Stored data

(* ===== verification/JsNumber.v ===== *)
(** * Numbers

    JavaScript numbers where the console computes ratios: IEEE 754 doubles, as
    the Standard Library's executable specification ([SpecFloat], precision 53,
    maximal exponent 1024), with [Math.round] and [toFixed] on their exact
    values. *)

From Stdlib Require Import SpecFloat.
From S2P Require Import Prelude JsString JsDate.

Notation double := spec_float.

Definition of_Z (z : Z) : double := binary_normalize 53 1024 z 0 false.
Definition fdiv : double -> double -> double := SFdiv 53 1024.
Definition fmul : double -> double -> double := SFmul 53 1024.
Definition fadd : double -> double -> double := SFadd 53 1024.

(** [floor(scale * x + 1/2)] of the exact value of [x], [scale] an integer. *)
Inductive rounded := RNum (z : Z) | RInf (neg : bool) | RNaN.

Definition round_scaled (scale : Z) (x : double) : rounded :=
  match x with
  | S754_zero _ => RNum 0
  | S754_infinity s => RInf s
  | S754_nan => RNaN
  | S754_finite s m e =>
      let v := ((if s then Z.neg m else Z.pos m) * scale)%Z in
      RNum (if (0 <=? e)%Z then v * 2 ^ e
            else (2 * v + 2 ^ (- e)) / 2 ^ (1 - e))%Z
  end.

(** [Math.round] *)
Definition Math_round : double -> rounded := round_scaled 1.

(** [Math.min(k, x)] on a rounded value *)
Definition Math_min (k : Z) (x : rounded) : rounded :=
  match x with
  | RNum z => RNum (Z.min k z)
  | RInf true => RInf true
  | RInf false => RNum k
  | RNaN => RNaN
  end.

(** [x.toFixed(1)] and [x.toFixed(0)], for [0 <= x < 10^21] *)
Definition toFixed1 (x : double) : string :=
  match round_scaled 10 x with
  | RNum n => pretty (n / 10)%Z +:+ "." +:+ pretty (n mod 10)%Z
  | RInf s => if s then "-Infinity" else "Infinity"
  | RNaN => "NaN"
  end.

Definition toFixed0 (x : double) : string :=
  match round_scaled 1 x with
  | RNum n => pretty n
  | RInf s => if s then "-Infinity" else "Infinity"
  | RNaN => "NaN"
  end.

(** [(a / b) * 100] *)
Definition percent (a b : Z) : double := fmul (fdiv (of_Z a) (of_Z b)) (of_Z 100).

Example percent_third : toFixed1 (percent 1 3) = "33.3".
Proof. reflexivity. Qed.

(** A tie of the exact ratio that the division rounds down: 14.5 gives 14. *)
Example percent_tie : Math_round (percent 29 200) = RNum 14.
Proof. reflexivity. Qed.

(** ** [Number::toString] of a ratio *)

(** [a / b] rounded to a double, for integers of any size. *)
Definition ratio (a b : Z) : double :=
  match a, b with
  | Z.pos p, Z.pos q => fdiv (S754_finite false p 0) (S754_finite false q 0)
  | _, _ => fdiv (of_Z a) (of_Z b)
  end.

Definition same_double (x y : double) : bool :=
  match x, y with
  | S754_finite s m e, S754_finite s' m' e' => Bool.eqb s s' && (m =? m')%positive && (e =? e')%Z
  | _, _ => false
  end.

(** The first [d], of [fuel] candidates, such that the [d] decimals closest to
    [x] read back as [x]; with it the decimals as an integer. *)
Fixpoint shortest (x : double) (fuel d : nat) : nat * Z :=
  let p := (10 ^ Z.of_nat d)%Z in
  let s := match round_scaled p x with RNum s => s | _ => 0%Z end in
  match fuel with
  | 0 => (d, s)
  | S fuel => if same_double (ratio s p) x then (d, s) else shortest x fuel (S d)
  end.

(** The text of [a / b] for [1 <= a / b < 2^53]: seventeen digits always read
    back, so sixteen decimals suffice. *)
Definition ratio_text (a b : Z) : string :=
  if (a mod b =? 0)%Z then pretty (a / b)%Z else
  let '(d, s) := shortest (ratio a b) 16 1 in
  let p := (10 ^ Z.of_nat d)%Z in
  pretty (s / p)%Z +:+ "." +:+ padStart d "0" (pretty (s mod p)%Z).

Example ratio_text_half : ratio_text 5400 3600 = "1.5". Proof. vm_compute. reflexivity. Qed.
Example ratio_text_long : ratio_text 5000 3600 = "1.3888888888888888". Proof. vm_compute. reflexivity. Qed.
(* ===== verification/AuditPage.v ===== *)
(** * The organisation audit log: web/src/app/dashboard/audit/page.tsx

    The mapping of gateway audit entries to rows, compliance redaction, the CSV
    export, the filters, server-side paging, saved searches and the webhook
    selection.  [fmtDateFull] is locale text, a parameter.  Text outside
    Latin-1 (the bullet and the dash) is only ever output. *)

From Stdlib Require Import Sorting.Sorted.
From S2P Require Import Prelude JsString Json Browser JsDate Tally ApiTypes ApiClient.

Inductive OrgEventCategory :=
  | C_auth | C_invitation | C_role | C_api_key | C_policy | C_server | C_tool | C_request
  | C_billing | C_integration.

#[export] Instance OrgEventCategory_eq_dec : EqDecision OrgEventCategory.
Proof. solve_decision. Defined.

Definition category_id (c : OrgEventCategory) : string :=
  match c with
  | C_auth => "auth" | C_invitation => "invitation" | C_role => "role" | C_api_key => "api_key"
  | C_policy => "policy" | C_server => "server" | C_tool => "tool" | C_request => "request"
  | C_billing => "billing" | C_integration => "integration"
  end.

Inductive ActorType := A_user | A_api_key | A_system.
Inductive Outcome := O_success | O_failure | O_blocked.

Definition outcome_id (o : Outcome) : string :=
  match o with O_success => "success" | O_failure => "failure" | O_blocked => "blocked" end.

Record OrgEvent := mkEvent {
  ev_id : string; ev_category : OrgEventCategory; ev_action : string; ev_actor : string;
  ev_actorType : ActorType; ev_resource : string; ev_resourceType : string;
  ev_prevValue : string; ev_newValue : string; ev_outcome : Outcome; ev_timestamp : string;
  ev_ip : string; ev_userAgent : string; ev_requestId : string; ev_reason : string;
  ev_raw : option AuditLogView }.

Definition CATEGORY_CONFIG (c : OrgEventCategory) : string * string * string :=
  match c with
  | C_auth => ("User login", "var(--pc-primary)", "rgba(45,212,167,0.12)")
  | C_invitation => ("User invitation", "var(--pc-secondary)", "rgba(72,184,232,0.12)")
  | C_role => ("Role change", "#9b8cff", "rgba(155,140,255,0.12)")
  | C_api_key => ("API key", "var(--pc-warning)", "rgba(244,185,66,0.12)")
  | C_policy => ("Policy", "var(--pc-secondary)", "rgba(72,184,232,0.12)")
  | C_server => ("Server", "var(--pc-primary)", "rgba(45,212,167,0.12)")
  | C_tool => ("Tool", "var(--pc-muted)", "rgba(139,152,167,0.12)")
  | C_request => ("Request blocked", "var(--pc-critical)", "rgba(240,93,94,0.12)")
  | C_billing => ("Billing change", "var(--pc-warning)", "rgba(244,185,66,0.12)")
  | C_integration => ("Integration change", "#9b8cff", "rgba(155,140,255,0.12)")
  end.

Definition category_label (c : OrgEventCategory) : string := (CATEGORY_CONFIG c).1.1.

Definition OUTCOME_CONFIG (o : Outcome) : string * string * string :=
  match o with
  | O_success => ("Success", "var(--pc-success)", "rgba(53,200,138,0.12)")
  | O_failure => ("Failure", "var(--pc-critical)", "rgba(240,93,94,0.12)")
  | O_blocked => ("Blocked", "var(--pc-warning)", "rgba(244,185,66,0.12)")
  end.
(** The run-based test is the regular expression's boundary semantics. *)
Lemma any_word_spec ws s :
  Forall (fun w => w <> "" /\ sforall is_word w = true) ws ->
  any_word ws s = true <-> exists w, w ∈ ws /\ bounded w s.
Proof.
  intros Hws. unfold any_word. rewrite existsb_exists. rewrite Forall_forall in Hws.
  split; intros (w & Hin & H).
  - apply list_elem_of_In in Hin. destruct (Hws w Hin). bool_hyps.
    apply words_go_spec in H; [|done..]. exists w. split; [done|].
    destruct H as [(w' & b & -> & -> & ?)|?]; [left; by exists b|by right].
  - destruct (Hws w Hin). exists w. split; [by apply list_elem_of_In|]. apply bool_decide_eq_true.
    apply words_go_spec; [done..|]. destruct H as [(b & -> & ?)|?]; [left; by exists w, b|by right].
Qed.

(** ** Identifiers *)

Lemma words_identifier acc s :
  sforall is_word s = true ->
  words_go acc (s +:+ " ") = if bool_decide (acc +:+ s = "") then [] else [acc +:+ s].
Proof.
  revert acc. induction s as [|c s IH]; intros acc H.
  - rewrite app_nil_l, sapp_nil_r. cbn. by case_bool_decide.
  - cbn [sforall] in H. bool_hyps. rewrite app_cons. cbn [words_go].
    replace (is_word c) with true. rewrite IH by done. by rewrite sapp_assoc.
Qed.

Lemma lower_is_word c : is_word c = true -> is_word (lower_char c) = true.
Proof.
  assert (forall c, implb (is_word c) (is_word (lower_char c)) = true) as H
    by (apply (ascii_check (fun c => implb (is_word c) (is_word (lower_char c)))); reflexivity).
  specialize (H c). by destruct (is_word c).
Qed.

Lemma lower_identifier s : sforall is_word s = true -> sforall is_word (toLowerCase s) = true.
Proof.
  induction s as [|c s IH]; [done|]. cbn. intros H. bool_hyps. by rewrite lower_is_word, IH.
Qed.

Lemma any_word_identifier ws n :
  "" ∉ ws -> sforall is_word n = true ->
  any_word ws (n +:+ " ") = bool_decide (n ∈ ws).
Proof.
  intros Hws Hn. unfold any_word, words_of. rewrite words_identifier by done. rewrite app_nil_l.
  case_bool_decide as E; [subst n|].
  - rewrite bool_decide_false by done. induction ws; [done|]. cbn. apply IHws. set_solver.
  - induction ws as [|w ws IH]; [done|]. cbn [existsb]. rewrite IH by set_solver.
    clear IH Hws. repeat case_bool_decide; set_solver.
Qed.
Lemma registration_lands_witness : PushTo (server_path "my-server") ∉
  [ToastSuccess "Server registered successfully"; PushTo (server_path (fm_slug demo_form))].
Proof.
  intros H. eapply (registration_lands created (fun _ => true) demo_form (demo_world ∅ []) _ _ "my-server") in H.
  - by destruct H as [_ H]; destruct (H "my-server").
  - do 2 apply form_change. apply form_initial.
  - vm_compute. reflexivity.
  - set_solver.
  - reflexivity.
Defined.

Lemma incomplete_form_not_sent_witness :
  exists msg, handleSubmit created (fun _ => true) initial_form (demo_world ∅ []) = (Ok [ToastError msg], demo_world ∅ []).
Proof. apply (incomplete_form_not_sent created (fun _ => true) initial_form (demo_world ∅ [])). by left. Defined.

# Assignment:
Report how many lines in the records hold the word "exact", giving the number and nothing else.

# Answer space:
3